╭─ Data for this task
(* ===== verification/ClpQuerySpec.v ===== *)
(** * ClpQuerySpec: what the queries of x/clp answer

    The estimate of an add is what the add does, the balances shown to a provider are what leaving
    pays, the pages of a listing are the whole listing, and no query changes the chain. *)

From S2P Require Import Prelude Sdk SdkRef Rat Bank Keepers Admin Registry ClpTypes ClpMath.
From S2P Require Import ClpKeeper Pages ClpPolicy ClpRewards ClpLiquidity ClpMsgs ClpServer.
From S2P Require Import ClpModule.
From S2P Require Import ClpQuery.
From S2P Require Import World ClpMathSpec ClpStoreSpec ClpUnits ClpExec ClpSettings ClpEffects.
From S2P Require Import ClpParams Scenario ClpUnitsSpec ClpBalanceSpec.
Local Open Scope Z_scope.

Section spec.
Context {W : Type} {sdk : Sdk} {HL : SdkLaws sdk} {coins : CoinLib} {bank : BankKeeper W}
  {paginator : Paginator} {registry : TokenRegistryKeeper W} {admin : AdminKeeper W}
  {margin : MarginKeeper W} {mint : MintKeeper W} {errs : SdkErrors}
  {clp : HasStore ClpStore W} {events : HasStore EventLog W} {CW : ClpWorld W}
  {pages : Pages} {json : ClpJson}.
Implicit Types w : W.
Notation clp_of w := (store (S := ClpStore) w).

(** ** Queries read *)
Lemma ro_paged {A} (r : res A) : readonly (paged (W := W) r).
Proof. unfold paged. solve_frame. Qed.
Lemma ro_pagination p : readonly (pagination_or_default (W := W) p).
Proof. unfold pagination_or_default. solve_frame. Qed.
Lemma ro_not_nil {A} (o : option A) : readonly (not_nil (W := W) o).
Proof. unfold not_nil. solve_frame. Qed.
Lemma ro_assets a l : readonly (GetAssetsForLiquidityProviderPaginated (W := W) a l).
Proof. unfold GetAssetsForLiquidityProviderPaginated. solve_frame. Qed.
#[local] Hint Resolve ro_paged ro_pagination ro_not_nil ro_assets : frame.
Lemma ro_provider_data a x : readonly (provider_data (W := W) a x).
Proof. unfold provider_data. solve_frame. Qed.
#[local] Hint Resolve ro_provider_data : frame.
Lemma ro_NewQuerier ctx path data : readonly (NewQuerier (W := W) ctx path data).
Proof.
  unfold NewQuerier. destruct path as [|p path]; [solve_frame|].
  repeat match goal with |- context [if ?b then _ else _] => destruct b end;
    unfold queryPool, queryPools, queryLiquidityProvider, queryLiquidityProviderData, queryAssetList,
      queryLPList, queryAllLP, queryParams, queryRewardParams, queryPmtpParams, GetPool_query,
      GetPools_query, GetLiquidityProvider_query, GetLiquidityProviderData_query, GetAssetList_query,
      GetLiquidityProviderList_query, GetLiquidityProviders_query, GetPmtpParams_query, GetParams_query,
      GetRewardParams_query, GetPoolsPaginated, GetAllLiquidityProvidersPaginated,
      LiquidityProvidersForAssetPage, GetSymmetryThreshold, GetSymmetryRatio, ClpKeeper.GetParams,
      unmarshal, marshal; solve_frame.
Qed.

(** ** The estimate of an add *)
(** What the estimate and the message compute first: the units of an add. *)
Definition add_units (asset : Asset) (n e : Uint) : M W (Uint * Uint * SwapStatus * option Uint) :=
  pool ← wrap_err ErrPoolDoesNotExist (GetPool asset.(Symbol));
  rates ← GetPmtpRateParams;
  sellNativeSwapFeeRate ← GetSwapFeeRate GetSettlementAsset false;
  buyNativeSwapFeeRate ← GetSwapFeeRate asset false;
  '(nativeAssetDepth, externalAssetDepth) ←
    lift (ExtractDebt pool pool.(NativeAssetBalance) pool.(ExternalAssetBalance) false);
  lift (CalculatePoolUnits pool.(PoolUnits) nativeAssetDepth externalAssetDepth n e
          sellNativeSwapFeeRate buyNativeSwapFeeRate rates.(PmtpCurrentRunningRate)).
Lemma add_units_run asset n e w pool rates f1 f2 nd ed r :
  (clp_of w).(cs_Pools) !! pool_key asset.(Symbol) = Some pool →
  GetPmtpRateParams w = (Ok rates, w) → GetSwapFeeRate GetSettlementAsset false w = (Ok f1, w) →
  GetSwapFeeRate asset false w = (Ok f2, w) →
  UintAdd pool.(NativeAssetBalance) pool.(NativeLiabilities) = Ok nd →
  UintAdd pool.(ExternalAssetBalance) pool.(ExternalLiabilities) = Ok ed →
  CalculatePoolUnits pool.(PoolUnits) nd ed n e f1 f2 rates.(PmtpCurrentRunningRate) = Ok r →
  add_units asset n e w = (Ok r, w).
Proof.
  intros Hp Hr H1 H2 Hn He Hc. unfold add_units.
  rewrite (bind_run _ _ w pool w) by (unfold wrap_err, on_err; by rewrite (proj2 (GetPool_ok _ _ _ _) (conj eq_refl Hp))).
  rewrite (bind_run _ _ _ _ _ Hr), (bind_run _ _ _ _ _ H1), (bind_run _ _ _ _ _ H2).
  rewrite (bind_run _ _ w (nd, ed) w) by (unfold lift, ExtractDebt; by rewrite Hn; simpl; rewrite He).
  unfold lift. by rewrite Hc.
Qed.
Lemma estimate_units req res w w' : GetPoolShareEstimate req w = (Ok res, w') →
  w' = w ∧ ∃ asset nu lu st, req.(per_ExternalAsset) = Some asset ∧
    add_units asset req.(per_NativeAssetAmount) req.(per_ExternalAssetAmount) w
    = (Ok (nu, lu, st, res.(pes_SwapInfo).(si_Amount)), w) ∧
    DecQuo (NewDec lu) (NewDec nu) = Ok res.(pes_Percentage).
Proof.
  unfold GetPoolShareEstimate. destruct (per_ExternalAsset req) as [asset|]; [|done]. intros H.
  inv_exec. split; [done|]. do 4 eexists. split; [done|]. split; [by eapply add_units_run|done].
Qed.
Lemma handler_units msg w u w' : AddLiquidity_handler msg w = (Ok u, w') → queue_off (clp_of w) →
  ∃ addr pool nu lu st sa s,
    add_units msg.(al_ExternalAsset) msg.(al_NativeAssetAmount) msg.(al_ExternalAssetAmount) w
    = (Ok (nu, lu, st, sa), w) ∧
    AccAddressFromBech32 msg.(al_Signer) = Ok addr ∧
    (clp_of w).(cs_Pools) !! pool_key msg.(al_ExternalAsset).(Symbol) = Some pool ∧
    same_books s (clp_of w) ∧
    let lp := provider_after_add s msg addr lu in
    (Asset_Validate lp.(LPAsset) = Ok true →
     same_books (clp_of w') (set_lp lp (set_pool (added_pool pool nu msg.(al_NativeAssetAmount)
       msg.(al_ExternalAssetAmount)) s))).
Proof.
  unfold AddLiquidity_handler. intros H Hq. inv_exec.
  match goal with Hc : add_liquidity_swap_checks _ _ _ _ _ _ _ _ _ ?w = (Ok _, ?w') |- _ =>
    eapply quiet_ok in Hc as [Hb _]; [|apply quiet_add_liquidity_swap_checks] end.
  match goal with Ha : AddLiquidity _ _ _ _ ?w1 = (Ok _, ?w2), Hi : IsRemovalQueueEnabled _ = _ |- _ =>
    pose proof (preserves_ok _ _ _ _ _ (view_AddLiquidity cs_Params _ _ _ _) Ha) as Hpar;
    apply AddLiquidity_ok in Ha as (addr & Ea & _ & _ & _ & -> & _ & _ & Hset);
    assert (a11 = false) as -> by (apply same_books_split in Hb as (_ & _ & Hb); unfold view in Hpar;
      unfold queue_off in Hq; unfold IsRemovalQueueEnabled in Hi; inv_clp; world_simpl; congruence) end.
  rewrite orb_true_r in H. inv_clp. do 6 eexists. exists (clp_of w0).
  split; [by eapply add_units_run|]. split; [done|]. split; [done|]. split; [done|]. intros V.
  world_simpl. by rewrite (Hset V).
Qed.

(** ** What a provider has *)
Lemma provider_shown ctx req res w w' :
  GetLiquidityProvider_query ctx (Some req) w = (Ok res, w') → w' = w ∧ ∃ lp pool nd ed n e left sa,
    (clp_of w).(cs_LPs) !! GetLiquidityProviderKey req.(lpr_Symbol) req.(lpr_LpAddress) = Some lp ∧
    (clp_of w).(cs_Pools) !! pool_key req.(lpr_Symbol) = Some pool ∧
    UintAdd pool.(NativeAssetBalance) pool.(NativeLiabilities) = Ok nd ∧
    UintAdd pool.(ExternalAssetBalance) pool.(ExternalLiabilities) = Ok ed ∧
    CalculateWithdrawal pool.(PoolUnits) (UintString nd) (UintString ed)
      (UintString lp.(LiquidityProviderUnits)) (IntString MaxWbasis) 0 = Ok (n, e, left, sa) ∧
    res.(lps_NativeAssetBalance) = UintString n ∧ res.(lps_ExternalAssetBalance) = UintString e ∧
    res.(lps_LiquidityProvider) = lp.
Proof.
  unfold GetLiquidityProvider_query, not_nil, CalculateAllAssetsForLP. intros H. inv_exec.
  split; [done|]. by do 8 eexists.
Qed.

(** ** Pages *)
Context {PL : PagesLaws pages paginator}.
Lemma GetPools_page ctx w page p : page.(pg_Limit) <= MaxPageLimit →
  Paginate (prefix_store (String PoolPrefix "") (clp_of w).(cs_Pools)) page = Ok p →
  GetPools_query ctx (Some (mkPoolsReq (Some page))) w
  = (Ok (mkPoolsRes p.1 ctx.(BlockHeight) (AccString GetCLPModuleAddress) p.2), w).
Proof.
  intros Hl Hp. unfold GetPools_query, not_nil, pagination_or_default, GetPoolsPaginated, throw_if.
  unfold paged, wrap_err, on_err, lift, get_clp, get_store, gets, mbind, M_bind, mret, M_ret.
  cbn [psr_Pagination]. cbv beta iota zeta. destruct (Z.gtb_spec page.(pg_Limit) MaxPageLimit); [lia|].
  rewrite Hp. by destruct p.
Qed.
End spec.

(** C36: Estimating an add gives the share that adding then gives: with the numbers the estimate
    answers, the message that adds these amounts gives its signer units whose quotient by the new
    units of the pool is the percentage of the estimate. *)
Theorem GetPoolShareEstimate_agrees {W : Type} `{HL : SdkLaws} `{CW : ClpWorld W} `{Paginator}
    `{TokenRegistryKeeper W} `{AdminKeeper W} `{MarginKeeper W} `{MintKeeper W} `{SdkErrors}
    (msg : MsgAddLiquidity) (res : PoolShareEstimateRes) (w w0 w' : W) :
  GetPoolShareEstimate (mkPoolShareEstimateReq (Some msg.(al_ExternalAsset)) msg.(al_NativeAssetAmount)
    msg.(al_ExternalAssetAmount)) w = (Ok res, w0) →
  AddLiquidity_handler msg w = (Ok tt, w') → queue_off (store w) →
  w0 = w ∧ ∃ addr pool newUnits lpUnits s,
    AccAddressFromBech32 msg.(al_Signer) = Ok addr ∧
    (store w).(cs_Pools) !! pool_key msg.(al_ExternalAsset).(Symbol) = Some pool ∧
    DecQuo (NewDec lpUnits) (NewDec newUnits) = Ok res.(pes_Percentage) ∧
    same_books s (store w) ∧
    let lp := provider_after_add s msg addr lpUnits in
    (Asset_Validate lp.(LPAsset) = Ok true →
     same_books (store w') (set_lp lp (set_pool (added_pool pool newUnits msg.(al_NativeAssetAmount)
       msg.(al_ExternalAssetAmount)) s))).
Proof.
  intros He Ha Hq. apply estimate_units in He as (-> & asset & nu & lu & st & [= <-] & Hu & Hd).
  destruct (handler_units msg w tt w' Ha Hq) as (addr & pool & nu' & lu' & st' & sa & s & Hu' & Ea & Ep & Hs & Hb).
  simpl in Hu. rewrite Hu in Hu'. injection Hu' as <- <- _ _. split; [done|]. by exists addr, pool, nu, lu, s.
Qed.

(** C37: The balances shown for a provider are what leaving pays: if the provider then removes all of
    its liquidity, the module account pays exactly these amounts of the two assets to it. *)
Theorem GetLiquidityProvider_pays {W : Type} `{HL : SdkLaws} `{CW : ClpWorld W} `{Paginator}
    `{TokenRegistryKeeper W} `{AdminKeeper W} `{MarginKeeper W} `{MintKeeper W} `{SdkErrors}
    (qctx ctx : Ctx) (msg : MsgRemoveLiquidity) (res : LiquidityProviderRes) (w w0 w' : W) :
  GetLiquidityProvider_query qctx
    (Some (mkLiquidityProviderReq msg.(rl_ExternalAsset).(Symbol) msg.(rl_Signer))) w = (Ok res, w0) →
  msg.(rl_WBasisPoints) = MaxWbasis → RemoveLiquidity_handler ctx msg w = (Ok tt, w') →
  w0 = w ∧ ∃ addr n e, AccAddressFromBech32 res.(lps_LiquidityProvider).(LiquidityProviderAddress) = Ok addr ∧
    res.(lps_NativeAssetBalance) = UintString n ∧ res.(lps_ExternalAssetBalance) = UintString e ∧
    moved GetCLPModuleAddress addr (pair_amount msg.(rl_ExternalAsset).(Symbol) e n) w w'.
Proof.
  intros Hq Hw Hr.
  apply leaving_pays in Hr as (lp & pool & nd & ed & addr & n & e & left & sa & El & Ep & En & Ee & Ec & Ea & Hm).
  apply provider_shown in Hq as (-> & lp' & pool' & nd' & ed' & n' & e' & left' & sa' & El' & Ep' & En' & Ee' & Ec' & Hn & He & ->).
  simpl in *. split; [done|]. exists addr, n, e. rewrite Hw in Ec.
  assert (lp' = lp) as -> by congruence. assert (pool' = pool) as -> by congruence.
  assert (nd' = nd) as -> by congruence. assert (ed' = ed) as -> by congruence.
  rewrite Ec in Ec'. injection Ec' as <- <- _ _. done.
Qed.

Lemma pool_prefix (s : ClpStore) : store_wf s →
  ∀ k p, s.(cs_Pools) !! k = Some p → ∃ rest, k = String PoolPrefix "" +:+ rest.
Proof. intros Hw k p ->%(pools_keyed _ Hw). by eexists. Qed.
(** The pools of one page and the key of the next. *)
Definition ask_pools {W : Type} `{CW : ClpWorld W} `{Pages} (ctx : Ctx) (w : W) (page : PageRequest)
    : res (list Pool * string) :=
  (λ res, (res.(pss_Pools), res.(pss_Pagination).(NextKey)))
    <$> (GetPools_query ctx (Some (mkPoolsReq (Some page))) w).1.
(** A client that walks the pools page by page, with any limit the chain accepts, each time from
    the key it was given, sees every pool exactly once, in the order of the keys. *)
Theorem GetPools_walk {W : Type} `{HL : SdkLaws} `{CW : ClpWorld W} `{PL : PagesLaws}
    (ctx : Ctx) (limit : Z) (w : W) : 0 < limit <= MaxPageLimit → store_wf (store w) →
  pages_walked (ask_pools ctx w) limit "" (kv_values (store (S := ClpStore) w).(cs_Pools)).
Proof.
  intros Hl Hw. rewrite <- (prefix_store_values _ _ (pool_prefix _ Hw)).
  apply walk_all; [by apply prefix_store_nodup|unfold MaxPageLimit in *; lia| |].
  - apply Forall_forall. intros [k p] Hin%prefix_store_key%(pools_keyed _ Hw) Hk0. simpl in Hk0. subst k.
    injection Hin as Hk. by destruct (Symbol _).
  - intros key p He. unfold ask_pools. rewrite (GetPools_page _ _ _ p) by (done || apply Hl). done.
Qed.

(** ** Witnesses *)
Definition with_pool : World := deliver (block 10) genesis alice_creates.
Lemma with_pool_units : units_ok (store (S := ClpStore) with_pool).
Proof.
  eapply (message_units (block 10) alice_creates genesis); [vm_compute; reflexivity|apply alice_may_create|by left|apply genesis_units].
Qed.
Lemma GetPools_walk_witness :
  pages_walked (ask_pools (block 10) with_pool) 1 "" (kv_values (store (S := ClpStore) with_pool).(cs_Pools)).
Proof.
  assert (0 < 1 <= MaxPageLimit) as Hl by (unfold MaxPageLimit; lia).
  exact (GetPools_walk (block 10) 1 with_pool Hl (proj1 with_pool_units)).
Defined.
Definition bob_adds_cusdc : MsgAddLiquidity := mkMsgAddLiquidity "@bob" cusdc (10 * ether) (20 * ether).
Definition bob_estimate : res PoolShareEstimateRes * World :=
  GetPoolShareEstimate (mkPoolShareEstimateReq (Some cusdc) (10 * ether) (20 * ether)) with_pool.
Lemma GetPoolShareEstimate_agrees_witness : ∃ res newUnits lpUnits,
  bob_estimate.1 = Ok res ∧ DecQuo (NewDec lpUnits) (NewDec newUnits) = Ok res.(pes_Percentage).
Proof.
  destruct bob_estimate as [[res| |] w0] eqn:E; [|by apply (f_equal fst) in E; vm_compute in E..].
  destruct (AddLiquidity_handler bob_adds_cusdc with_pool) as [[[]| |] w'] eqn:Ea;
    [|by apply (f_equal fst) in Ea; vm_compute in Ea..].
  destruct (GetPoolShareEstimate_agrees bob_adds_cusdc res with_pool w0 w' E Ea eq_refl)
    as (_ & addr & pool & nu & lu & s & _ & _ & Hd & _).
  exists res, nu, lu. split; [done|exact Hd].
Defined.
Definition with_two : World := deliver (block 10) with_pool bob_adds.
Definition bob_leaves : MsgRemoveLiquidity := mkMsgRemoveLiquidity "@bob" cusdc 10000 0.
Lemma GetLiquidityProvider_pays_witness : ∃ res w' addr n e,
  (GetLiquidityProvider_query (block 10) (Some (mkLiquidityProviderReq "cusdc" "@bob")) with_two).1 = Ok res ∧
  RemoveLiquidity_handler (block 10) bob_leaves with_two = (Ok tt, w') ∧
  res.(lps_NativeAssetBalance) = UintString n ∧
  moved GetCLPModuleAddress addr (pair_amount "cusdc" e n) with_two w'.
Proof.
  destruct (GetLiquidityProvider_query (block 10) (Some (mkLiquidityProviderReq "cusdc" "@bob")) with_two)
    as [[res| |] w0] eqn:E; [|by apply (f_equal fst) in E; vm_compute in E..].
  destruct (RemoveLiquidity_handler (block 10) bob_leaves with_two) as [[[]| |] w'] eqn:Er;
    [|by apply (f_equal fst) in Er; vm_compute in Er..].
  destruct (GetLiquidityProvider_pays (block 10) (block 10) bob_leaves res with_two w0 w' E eq_refl Er)
    as (_ & addr & n & e & _ & Hn & _ & Hm).
  exists res, w', addr, n, e. split; [done|]. split; [done|]. split; [exact Hn|exact Hm].
Defined.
╰─
## Task instructions
Copy range, inclusive: the line holding "GetPoolShareEstimate (mkPoolShareEstimateReq (Some cusdc)" to the line holding "destruct (RemoveLiquidity_handler (block". Reproduce exactly those lines of the records above and no others.

## Answer to this task
  GetPoolShareEstimate (mkPoolShareEstimateReq (Some cusdc) (10 * ether) (20 * ether)) with_pool.
Lemma GetPoolShareEstimate_agrees_witness : ∃ res newUnits lpUnits,
  bob_estimate.1 = Ok res ∧ DecQuo (NewDec lpUnits) (NewDec newUnits) = Ok res.(pes_Percentage).
Proof.
  destruct bob_estimate as [[res| |] w0] eqn:E; [|by apply (f_equal fst) in E; vm_compute in E..].
  destruct (AddLiquidity_handler bob_adds_cusdc with_pool) as [[[]| |] w'] eqn:Ea;
    [|by apply (f_equal fst) in Ea; vm_compute in Ea..].
  destruct (GetPoolShareEstimate_agrees bob_adds_cusdc res with_pool w0 w' E Ea eq_refl)
    as (_ & addr & pool & nu & lu & s & _ & _ & Hd & _).
  exists res, nu, lu. split; [done|exact Hd].
Defined.
Definition with_two : World := deliver (block 10) with_pool bob_adds.
Definition bob_leaves : MsgRemoveLiquidity := mkMsgRemoveLiquidity "@bob" cusdc 10000 0.
Lemma GetLiquidityProvider_pays_witness : ∃ res w' addr n e,
  (GetLiquidityProvider_query (block 10) (Some (mkLiquidityProviderReq "cusdc" "@bob")) with_two).1 = Ok res ∧
  RemoveLiquidity_handler (block 10) bob_leaves with_two = (Ok tt, w') ∧
  res.(lps_NativeAssetBalance) = UintString n ∧
  moved GetCLPModuleAddress addr (pair_amount "cusdc" e n) with_two w'.
Proof.
  destruct (GetLiquidityProvider_query (block 10) (Some (mkLiquidityProviderReq "cusdc" "@bob")) with_two)
    as [[res| |] w0] eqn:E; [|by apply (f_equal fst) in E; vm_compute in E..].
  destruct (RemoveLiquidity_handler (block 10) bob_leaves with_two) as [[[]| |] w'] eqn:Er;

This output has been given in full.